**Task to carry out:** Search the listing for the string "small". Copy every line that has it.

**Data for processing:**

——————————

Context {rng : Type} (randombytes : rng → nat → list Z * rng).
Context (Hrng : ∀ g n, length (randombytes g n).1 = n ∧ bytes (randombytes g n).1).

Definition keys (spec : option (list (list (list Z)) * list (list Z) * list (list Z))) (seeds : list Z)
    (o : option (Z * list Z * list Z * rng)) : Prop :=
  match spec with
  | Some (mat, s1, s2) => wp o (λ '(ret, pk, sk, _), ret = 0 ∧ length sk = CRYPTO_SECRETKEYBYTES ∧ ∃ t1 t0,
      key_pair pk sk (take SEEDBYTES seeds) (drop (SEEDBYTES + CRHBYTES) seeds) mat s1 s2 t1 t0)
  | None => o = None
  end.
Lemma keys_then {A} spec seeds (m : option A) f P :
  wp m P → (∀ a, P a → keys spec seeds (f a)) → keys spec seeds (m ≫= f).
Proof using Type. destruct m as [a|]; cbn; [auto|done]. Qed.

(** The seed expansion at the start. *)
Lemma seeds_then {B} (R : option B → Prop) r (k : list Z → option B) :
  length r = SEEDBYTES → bytes r → R (k (key_seeds r)) →
  R (seedbuf ← write (uninit (2 * SEEDBYTES + CRHBYTES)) 0 r;
     seedbuf ← store seedbuf (SEEDBYTES + 0) (Z.of_nat K);
     seedbuf ← store seedbuf (SEEDBYTES + 1) (Z.of_nat L);
     input ← read seedbuf 0 (SEEDBYTES + 2);
     out ← OQS_SHA3_shake256 callbacks (2 * SEEDBYTES + CRHBYTES)%nat input;
     seedbuf ← write seedbuf 0 out;
     k seedbuf).
Proof using SC.
  intros Lr Br Hk. assert (HM : bytes (r ++ [Z.of_nat K; Z.of_nat L])).
  { apply Forall_app_2; [done|]. repeat constructor; unfold K, L; lia. }
  rewrite write_0 by (rewrite length_uninit, Lr; by apply Nat.leb_le). cbn [mbind option_bind].
  set (rest := drop (length r) (uninit _)).
  assert (Lrest : length rest = (SEEDBYTES + CRHBYTES)%nat).
  { unfold rest. rewrite length_drop, length_uninit, Lr. done. }
  destruct rest as [|x [|y rest]]; [done|done|].
  rewrite store_ok by (rewrite length_app, Lr, Lrest; by apply Nat.ltb_lt). cbn [mbind option_bind].
  rewrite insert_app_r_alt by lia. rewrite Lr, Nat.add_0_r, Nat.sub_diag. cbn [insert list_insert].
  rewrite store_ok by (rewrite length_app, Lr; cbn [length] in *; lia). cbn [mbind option_bind].
  rewrite insert_app_r_alt by lia. rewrite Lr. replace (SEEDBYTES + 1 - SEEDBYTES)%nat with 1%nat by lia.
  cbn [insert list_insert].
  change (Z.of_nat K :: Z.of_nat L :: rest) with ([Z.of_nat K; Z.of_nat L] ++ rest). rewrite app_assoc.
  rewrite read_prefix by (rewrite length_app, Lr; done). cbn [mbind option_bind].
  rewrite shake256_ok by done. cbn [mbind option_bind]. fold (key_seeds r).
  assert (Le : length (key_seeds r) = (2 * SEEDBYTES + CRHBYTES)%nat) by (by apply length_xof).
  rewrite write_0 by (rewrite Le, !length_app, Lr; cbn [length] in *; lia). cbn [mbind option_bind].
  rewrite drop_ge, app_nil_r by (rewrite Le, !length_app, Lr; cbn [length] in *; lia). exact Hk.
Qed.
Lemma verify_exact_ok callbacks `{SC : Sha3Contract callbacks} {U : Uninit} fuel sig m ctx n pk :
  length sig = CRYPTO_BYTES → bytes sig → length pk = CRYPTO_PUBLICKEYBYTES → bytes pk → bytes m → bytes ctx →
  (n <= 255)%nat → (n <= length ctx)%nat → verify_samples callbacks fuel pk sig →
  (crypto_sign_verify callbacks fuel sig CRYPTO_BYTES m ctx n pk = Some 0 ∧ accepts callbacks fuel pk m ctx n sig) ∨
  (crypto_sign_verify callbacks fuel sig CRYPTO_BYTES m ctx n pk = Some (-1) ∧
   ¬ accepts callbacks fuel pk m ctx n sig).
Proof.
  intros Ls Bs Lp Bp Bm Bc Hn Hl [[mat Em] [c Ec]].
  destruct (unpack_pk_any pk Lp Bp) as (t1 & Vt & Epk & Hpk).
  assert (Sh : pk_shape (uninit SEEDBYTES) (stack_vec K)) by (split; [apply length_uninit|apply stack_vec_ok]).
  pose proof (unpack_sig_any (uninit CTILDEBYTES) (stack_vec L) (stack_vec K) sig Ls Bs (length_uninit _)
    (stack_vec_ok L) (stack_vec_ok K)) as Hu.
  destruct (unpack_sig (uninit CTILDEBYTES) _ _ sig) as [[[[r ct] z] h]|] eqn:Esig; [|done].
  destruct Hu as (Lct & -> & Vz & Vh & [(-> & Hh & _)|Hr]); cycle 1.
  { right. split.
    - apply (verify_malformed callbacks fuel sig m ctx n pk _ _ _ _ _ _ Hn Hl (Hpk _ _ Sh) Esig). lia.
    - intros (rho' & t1' & ct' & z' & h' & _ & _ & _ & (_ & _ & He)%encodes_unpack & _).
      specialize (He _ _ _ (length_uninit CTILDEBYTES) (stack_vec_ok L) (stack_vec_ok K)). congruence. }
  assert (He : encodes sig (take CTILDEBYTES sig) z h).
  { exact (unpack_encodes _ _ _ _ _ _ _ Ls Bs (length_uninit _) (stack_vec_ok L) (stack_vec_ok K) Esig). }
  assert (Lrho : length (take SEEDBYTES pk) = SEEDBYTES) by (rewrite length_take, Lp; unfold CRYPTO_PUBLICKEYBYTES; lia).
  rewrite (verify_ok callbacks fuel sig m ctx n pk (take SEEDBYTES pk) t1 (take CTILDEBYTES sig) z h);
    [|done|done|done|done|done|done|by apply Forall_take|done|by apply Forall_take|done|done|done|done|done|done].
  assert (Hun : accepts callbacks fuel pk m ctx n sig →
    small L (coef z) (GAMMA1 - BETA) = true ∧ verify_math callbacks fuel (take SEEDBYTES pk) (coef t1)
      (message_mu callbacks (xof (o := cb_shake256_inc callbacks) pk TRBYTES) (with_ctx ctx n) m)
      (take CTILDEBYTES sig) (coef z) (coef h) = Some true).
  { intros (rho' & t1' & ct' & z' & h' & Lr' & Vt' & Ep' & (_ & _ & He')%encodes_unpack & Hs' & Hv').
    pose proof (pkEncode_unpack rho' t1' _ _ Lr' Vt' Sh) as Hp'. rewrite <-Ep', (Hpk _ _ Sh) in Hp'.
    specialize (He' _ _ _ (length_uninit CTILDEBYTES) (stack_vec_ok L) (stack_vec_ok K)). rewrite Esig in He'.
    injection Hp' as <- <-. injection He' as <- <- <-. done. }
  destruct (small L (coef z) (GAMMA1 - BETA)) eqn:Es.
  2:{ right. split; [done|]. intros [? _]%Hun. done. }
  destruct (verify_math callbacks fuel _ _ _ _ _ _) as [[|]|] eqn:Ev; cbn [mbind option_bind].
  - left. split; [done|]. by exists (take SEEDBYTES pk), t1, (take CTILDEBYTES sig), z, h.
  - right. split; [done|]. intros [_ ?]%Hun. done.
  - unfold verify_math in Ev. rewrite Ec, Em in Ev. done.
Qed.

——————————

**Your response:**
    small L (coef z) (GAMMA1 - BETA) = true ∧ verify_math callbacks fuel (take SEEDBYTES pk) (coef t1)
  destruct (small L (coef z) (GAMMA1 - BETA)) eqn:Es.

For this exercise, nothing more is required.